Of the 17 Mandarin Oriental residences projects currently under development, three are stand-alones.

“As we grow and evolve, there is even more demand fromour loyal Mandarin Oriental fanbasein markets where it may not make sense to have a hotel,” Wong Ettelson says.

“The concept of stand-alone residences creates a new offering to buyers looking for an UHNWI (ultra-high-net-worth individual) lifestyle, complemented by having a five-star luxury hotel to manage their residences from lock and leave capability to hotel concierge services.
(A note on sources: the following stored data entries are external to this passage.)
Lemma first_failure_stops_the_run_witness :
  Staged.templatesToGenerate ["vesting"] =
    ([MoreSamples.token_template] ++
     MoreSamples.vesting_template :: skipn 2 (Staged.templatesToGenerate ["vesting"]))%list /\
  exists fs',
    Staged.main (H := SampleHost.host) (inr Samples.vesting_idle_pool_document)
      MoreSamples.disk_without_vesting =
    (Throw (Error "Template not found: templates/Vesting.sol.hbs"), fs') /\
    FS.lookup "generated_contracts/Token.sol" (FS.files fs') = Some "// Token.sol" /\
    FS.lookup "generated_contracts/PoolManager.sol" (FS.files fs') = None.
Proof.
  assert (Hvalid : Staged.load_and_validate (H := SampleHost.host)
                     (inr Samples.vesting_idle_pool_document) =
                   Ok (Samples.vesting_idle_pool, ["vesting"]))
    by (vm_compute; reflexivity).
  assert (Hsplit : Staged.templatesToGenerate ["vesting"] =
                   ([MoreSamples.token_template] ++
                    MoreSamples.vesting_template ::
                    skipn 2 (Staged.templatesToGenerate ["vesting"]))%list)
    by reflexivity.
  split; [exact Hsplit |].
  assert (Hbefore : forall t', In t' [MoreSamples.token_template] ->
            exists code,
              render_one (H := SampleHost.host) "templates"
                (context_of Samples.vesting_idle_pool ["vesting"])
                MoreSamples.disk_without_vesting t' = Ok code).
  { intros t' [<- | []]. eexists. vm_compute. reflexivity. }
  assert (Hfails : render_one (H := SampleHost.host) "templates"
                     (context_of Samples.vesting_idle_pool ["vesting"])
                     MoreSamples.disk_without_vesting MoreSamples.vesting_template =
                   Throw (Error "Template not found: templates/Vesting.sol.hbs"))
    by (vm_compute; reflexivity).
  destruct (first_failure_stops_the_run (H := SampleHost.host) _
              MoreSamples.disk_without_vesting _ _ _ _ _ _
              Hvalid Hsplit Hbefore Hfails) as (fs' & Hmain & Hwritten & Hkept & _).
  exists fs'. split; [exact Hmain |]. split.
  - apply (Hwritten MoreSamples.token_template "// Token.sol");
      [simpl; auto | vm_compute; reflexivity].
  - rewrite Hkept; [vm_compute; reflexivity |].
    intros t' [<- | []]. vm_compute. discriminate.
Defined.

Lemma both_scripts_write_the_same_witness :
  Staged.loadProjectData "tokenomicsData.json" (inr Samples.unlocking_only) =
    Ok Samples.unlocking_only_loaded /\
  tables_present Samples.unlocking_only_loaded /\
  FS.lookup "Generated_contracts/Unlocking.sol"
    (FS.files (snd (Mono.script (H := SampleHost.host) (inr Samples.unlocking_only)
                      Samples.disk))) =
  FS.lookup "generated_contracts/Unlocking.sol"
    (FS.files (snd (Staged.main (H := SampleHost.host) (inr Samples.unlocking_only)
                      Samples.disk))).
Proof.
  assert (Hload : Staged.loadProjectData "tokenomicsData.json"
                    (inr Samples.unlocking_only) = Ok Samples.unlocking_only_loaded)
    by (vm_compute; reflexivity).
  assert (Htables : tables_present Samples.unlocking_only_loaded)
    by (vm_compute; repeat split; reflexivity).
  split; [exact Hload |]. split; [exact Htables |].
  apply (proj2 (both_scripts_write_the_same (H := SampleHost.host) _ Samples.disk _
                  Hload Htables) "Unlocking.sol").
  vm_compute. reflexivity.
Defined.

Lemma Mono_directory_comes_first_witness :
  Mono.load (inr Samples.vesting_alone_document) = Ok Samples.vesting_alone /\
  fst (Mono.script (H := SampleHost.host) (inr Samples.vesting_alone_document)
         Samples.disk) = Throw (VestingDataError "Vesting requires pool data") /\
  FS.existsSync "Generated_contracts"
    (snd (Mono.script (H := SampleHost.host) (inr Samples.vesting_alone_document)
            Samples.disk)) = true.
Proof.
  assert (Hload : Mono.load (inr Samples.vesting_alone_document) =
                  Ok Samples.vesting_alone)
    by (vm_compute; reflexivity).
  split; [exact Hload |]. split; [vm_compute; reflexivity |].
  exact (Mono_directory_comes_first (H := SampleHost.host) _ Samples.disk _ Hload).
Defined.

Lemma skipped_services_complement_witness :
  Staged.determineActiveServices (H := SampleHost.host) Samples.vesting_idle_pool =
    Ok ["vesting"] /\
  (List.length ["vesting"] + List.length (skippedServices ["vesting"]) = 5)%nat.
Proof.
  assert (Hactive : Staged.determineActiveServices (H := SampleHost.host)
                      Samples.vesting_idle_pool = Ok ["vesting"])
    by (vm_compute; reflexivity).
  split; [exact Hactive |].
  exact (proj1 (proj2 (proj2 (skipped_services_complement (H := SampleHost.host) _ _
                                Hactive)))).
Defined.

Lemma length_helper_counts_rows_witness :
  Helpers.length (VObject [("a1", VNull); ("a2", VObject [])]) =
  Ok (VNumber (of_Z 2)).
Proof.
  exact (proj1 (length_helper_counts_rows (VObject [("a1", VNull); ("a2", VObject [])]))
               eq_refl).
Defined.

Lemma multiply_numbers_only_witness :
  Helpers.multiply (H := SampleHost.host) (VString "3") (VNumber (of_Z 2)) =
    Ok (VNumber pos_zero,
        Some "Multiply helper received non-numeric values: a=3, b=2") /\
  exists warning',
    Helpers.multiply (H := SampleHost.host) (VNumber (of_Z 2)) (VString "3") =
    Ok (VNumber pos_zero, warning').
Proof.
  assert (Hgives : Helpers.multiply (H := SampleHost.host) (VString "3")
                     (VNumber (of_Z 2)) =
                   Ok (VNumber pos_zero,
                       Some "Multiply helper received non-numeric values: a=3, b=2"))
    by (vm_compute; reflexivity).
  split; [exact Hgives |].
  exact (proj2 (proj2 (proj2 (proj2 (multiply_numbers_only (H := SampleHost.host)
                                       _ _ _ _ Hgives))))).
Defined.

Lemma only_outputs_are_written_witness :
  FS.lookup "templates/Token.sol.hbs"
    (FS.files (snd (Staged.main (H := SampleHost.host)
                      (inr Samples.vesting_idle_pool_document) Samples.disk))) =
  FS.lookup "templates/Token.sol.hbs" (FS.files Samples.disk).
Proof.
  apply (proj1 (only_outputs_are_written (H := SampleHost.host)
                  (inr Samples.vesting_idle_pool_document) Samples.disk
                  "templates/Token.sol.hbs")).
  intros t _. simpl. discriminate.
Defined.
(** C10, amended.  When [serverOptions] is called while the variable
    [lcOutputChannel] of [activate] is still null, the session it launches
    never acts on a channel: whatever assignments of the variable and
    whatever events follow (up to the next call of [serverOptions]), nothing
    is appended, nothing is shown, and a stderr chunk never makes a listener
    throw.  Chunks are forwarded by a session that is launched after the
    assignment: then the chunk is appended to the assigned channel. *)
Theorem null_channel_discards
    (CONFIGURATION : RLSConfiguration) (w : World) (l : list Step) :
  (forallb no_launch l = true ->
   Forall (fun effs => channel_effects effs = [])
     (steps CONFIGURATION initial (ServerOptions w :: l))) /\
  (forall s chunk, snd (dispatch CONFIGURATION s (StderrData chunk)) = Normal) /\
  (forall ch child chunk,
     showStderrInOutputChannel CONFIGURATION = true ->
     childProcessPromise w = Fulfilled child ->
     exists effs0 effs,
       steps CONFIGURATION initial
         [AssignOutputChannel ch; ServerOptions w; Emit (StderrData chunk)]
       = [[]; effs0; effs] /\
       In (ChannelAppend ch (chunk_toString chunk)) effs).
Proof.
  split_and!.
  - intros Hl. simpl.
    pose proof (makeRlsProcess_session CONFIGURATION w None) as Hs.
    assert (session (makeRlsProcess CONFIGURATION w None) = None ->
            effects (makeRlsProcess CONFIGURATION w None)
            = [SetStatusBarMessage "RLS could not be started"]) as Hn
      by (unfold makeRlsProcess; by destruct (childProcessPromise w)).
    destruct (makeRlsProcess CONFIGURATION w None) as [effs0 ret [s0|]];
      simpl in *; constructor.
    + destruct (Hs s0 eq_refl) as (_ & _ & _ & ->).
      by destruct (logToFile CONFIGURATION).
    + apply steps_no_launch_quiet; [done|].
      intros s [= <-]. by destruct (Hs s0 eq_refl).
    + by rewrite Hn.
    + apply steps_no_launch_quiet; [done|]. by intros s.
  - done.
  - intros ch child chunk Hshow Hchild. simpl.
    rewrite (makeRlsProcess_fulfilled _ _ _ _ Hchild). simpl.
    rewrite Hshow. simpl. do 2 eexists. split; [done|].
    left. by destruct chunk.
Qed.

End WithRuntime.

(** C10, as the claim words it, fails.  A session is launched while the
    variable is null; a chunk arrives and is dropped; the variable is
    assigned; the next chunk is dropped too, because the listener tests the
    parameter of its own call of [makeRlsProcess], which is still null. *)
Lemma forwarding_resumes_counterexample :
  let trace :=
    steps (rt := languageclient_runtime) sample_configuration initial
      [ServerOptions sample_world;
       Emit (StderrData (ChunkString "early"));
       AssignOutputChannel sample_channel;
       Emit (StderrData (ChunkString "late"))] in
  ~ (exists effs, trace !! 3%nat = Some effs /\
                  In (ChannelAppend sample_channel "late") effs).
Proof.
  intros trace (effs & Hlook & Hin).
  vm_compute in Hlook. injection Hlook as <-. by destruct Hin.
Qed.

Lemma null_channel_discards_witness :
  Forall (fun effs => channel_effects effs = [])
    (steps (rt := languageclient_runtime) sample_configuration initial
       [ServerOptions sample_world;
        Emit (StderrData (ChunkString "early"));
        AssignOutputChannel sample_channel;
        Emit (StderrData (ChunkString "late"))]).
Proof.
  apply (proj1 (null_channel_discards (rt := languageclient_runtime)
                  sample_configuration sample_world _)).
  reflexivity.
Defined.

End ActivateTheorems.

Module DeglobTheorems.
Import Deglob.



Lemma append_empty_r s : s +:+ "" = s.
Proof.
  induction s as [|c s IH]; [done|].
  change (String c (s +:+ "") = String c s). by rewrite IH.
Qed.



(** When [sendRequest] itself throws there is no request and no
    continuation: the exception leaves the handler and no warning is
    shown. *)
Lemma deglob_send_throws_escapes (textEditor : TextEditor) (err : JsError) :
  snd (command textEditor (SendThrows err)) = Throw err /\
  snd (invoke textEditor (SendThrows err)) = Throw err /\
  warnings (fst (invoke textEditor (SendThrows err))) = [].
Proof. done. Qed.



End DeglobTheorems.

Module LogFileFacts.
Import Launcher LauncherFacts LogFiles.

(** *** Rendered integers *)

Lemma to_int_nonnil n : Z.to_int n <> Decimal.Pos Decimal.Nil /\ Z.to_int n <> Decimal.Neg Decimal.Nil.
Proof.
  split; intros Hn; pose proof (DecimalZ.of_to n) as Hof; rewrite Hn in Hof;
    simpl in Hof; subst n; discriminate Hn.
Qed.

Lemma Number_toString_inj n m : Number_toString n = Number_toString m -> n = m.
Proof.
  unfold Number_toString. intros Heq.
  apply DecimalZ.to_int_inj.
  destruct (to_int_nonnil n) as [Hn1 Hn2], (to_int_nonnil m) as [Hm1 Hm2].
  pose proof (NilZero.isi _ Hn1 Hn2) as Hn.
  pose proof (NilZero.isi _ Hm1 Hm2) as Hm.
  rewrite Heq in Hn. congruence.
Qed.

Lemma string_of_uint_numeric d :
  Forall (fun c => numeric c = true) (list_ascii_of_string (NilEmpty.string_of_uint d)).
Proof. induction d; simpl; constructor; done. Qed.

Lemma Number_toString_numeric n :
  Forall (fun c => numeric c = true) (list_ascii_of_string (Number_toString n)).
Proof.
  unfold Number_toString, NilZero.string_of_int, NilZero.string_of_uint.
  destruct (Z.to_int n) as [d|d].
  - destruct d; try apply string_of_uint_numeric. by repeat constructor.
  - simpl. constructor; [done|].
    destruct d; try apply string_of_uint_numeric. by repeat constructor.
Qed.

(** *** Strings as lists of characters *)

Lemma list_ascii_of_string_append s t :
  list_ascii_of_string (s +:+ t) = (list_ascii_of_string s ++ list_ascii_of_string t)%list.
Proof.
  induction s as [|c s IH]; [done|].
  change (c :: list_ascii_of_string (s +:+ t)
          = c :: (list_ascii_of_string s ++ list_ascii_of_string t)%list).
  by rewrite IH.
Qed.
Lemma batcher_cities_prepared :
  prepare_batches db_cities tz_eastern offset_minus_4
                  (GeographicBatcher_init codes_cities) = Ok batcher_cities.
Proof. vm_compute. reflexivity. Defined.

Lemma grid_map_sorted_by_cell_witness :
  [new_york] <> []
  /\ [new_york] = List.filter (in_cell (40%Q, (-74)%Q))
                    (resolved db_cities tz_eastern offset_minus_4 codes_cities).
Proof.
  apply (grid_map_sorted_by_cell db_cities tz_eastern offset_minus_4
           codes_cities batcher_cities batcher_cities_prepared (40%Q, (-74)%Q)).
  right. left. reflexivity.
Defined.

Lemma grid_map_cells_distinct_witness :
  cell_eqb (39%Q, (-76)%Q) (40%Q, (-74)%Q) = false.
Proof.
  apply (grid_map_cells_distinct db_cities tz_eastern offset_minus_4
           codes_cities batcher_cities batcher_cities_prepared
           0%nat 1%nat _ [philadelphia] _ [new_york]).
  - reflexivity.
  - reflexivity.
  - discriminate.
Defined.

Lemma location_near_request_point_witness :
  (fst (40%Q, (-74)%Q) <= loc_lat new_york < fst (40%Q, (-74)%Q) + GRID_SIZE
   /\ snd (40%Q, (-74)%Q) <= loc_lon new_york < snd (40%Q, (-74)%Q) + GRID_SIZE
   /\ center (fst (40%Q, (-74)%Q)) - (1 # 2) <= loc_lat new_york
      <= center (fst (40%Q, (-74)%Q)) + (1 # 2)
   /\ center (snd (40%Q, (-74)%Q)) - (1 # 2) <= loc_lon new_york
      <= center (snd (40%Q, (-74)%Q)) + (1 # 2))%Q.
Proof.
  apply (location_near_request_point db_cities tz_eastern offset_minus_4
           codes_cities batcher_cities batcher_cities_prepared
           (40%Q, (-74)%Q) [new_york] new_york).
  - right. left. reflexivity.
  - left. reflexivity.
Defined.

Lemma grid_map_counts_resolved_witness :
  length (placed (grid_map batcher_cities))
  = length (resolved db_cities tz_eastern offset_minus_4 codes_cities)
  /\ (length (placed (grid_map batcher_cities)) <= length codes_cities)%nat.
Proof.
  exact (grid_map_counts_resolved db_cities tz_eastern offset_minus_4
           codes_cities batcher_cities batcher_cities_prepared).
Defined.

Lemma prepare_batches_twice_witness :
  exists b2,
    prepare_batches db_cities tz_eastern offset_minus_4 batcher_cities = Ok b2
    /\ length (placed (grid_map b2))
       = (2 * length (placed (grid_map batcher_cities)))%nat
    /\ forall cell locs, In (cell, locs) (grid_map b2) ->
         let once := List.filter (in_cell cell)
                       (resolved db_cities tz_eastern offset_minus_4 codes_cities)
         in locs = (once ++ once)%list.
Proof.
  exact (prepare_batches_twice db_cities tz_eastern offset_minus_4
           codes_cities batcher_cities batcher_cities_prepared).
Defined.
“Stand-alone models also allow us to work even closer with developers and really focus on the ever-changing needs and wants of our future homebuyers, without the constraints of building a hotel component.”

The brand’s three stand-alone projects are due to open in 2022. They are the Mandarin Oriental Residences, Barcelona, comprising 34 stand-alone residences on the renowned Passeig de Gracia with amenities including a wellness centre and rooftop pool garden; Mandarin Oriental Residences, Fifth Avenue, comprising 69 residences boasting the only private owners’ rooftop pool, lounge and bar on New York’s Fifth Avenue; and Mandarin Oriental Residences, Beverly Hills, where 54 residences at the tip of Beverly Hills’ famed Golden Triangle offer private outdoor areas, plus amenities that include a fitness centre, beauty salon, library and rooftop pool and lounge area.

Buying guide

What you can buy from 36 million baht (S$1.48 million): A unit in Angsana Beachfront Residences. Situated on the shores of Bangtao Bay, these upscale two-bedroom apartments come with private pools and outdoor terrace areas. The final release of the last remaining 12 flats will be completed by early 2022.

What you can buy from 80 million baht (S$3.28 million): A unit in Banyan Tree Grand Residences, Phuket. Situated in an exclusive gated estate adjacent to Bangtao Beach and the Banyan Tree Phuket, these luxury three- to five-bedroom villas represent the pinnacle of Banyan Tree Residences portfolio. Only five lots are available for sale, with three villas partially completed and which can be fitted out to buyer specifications.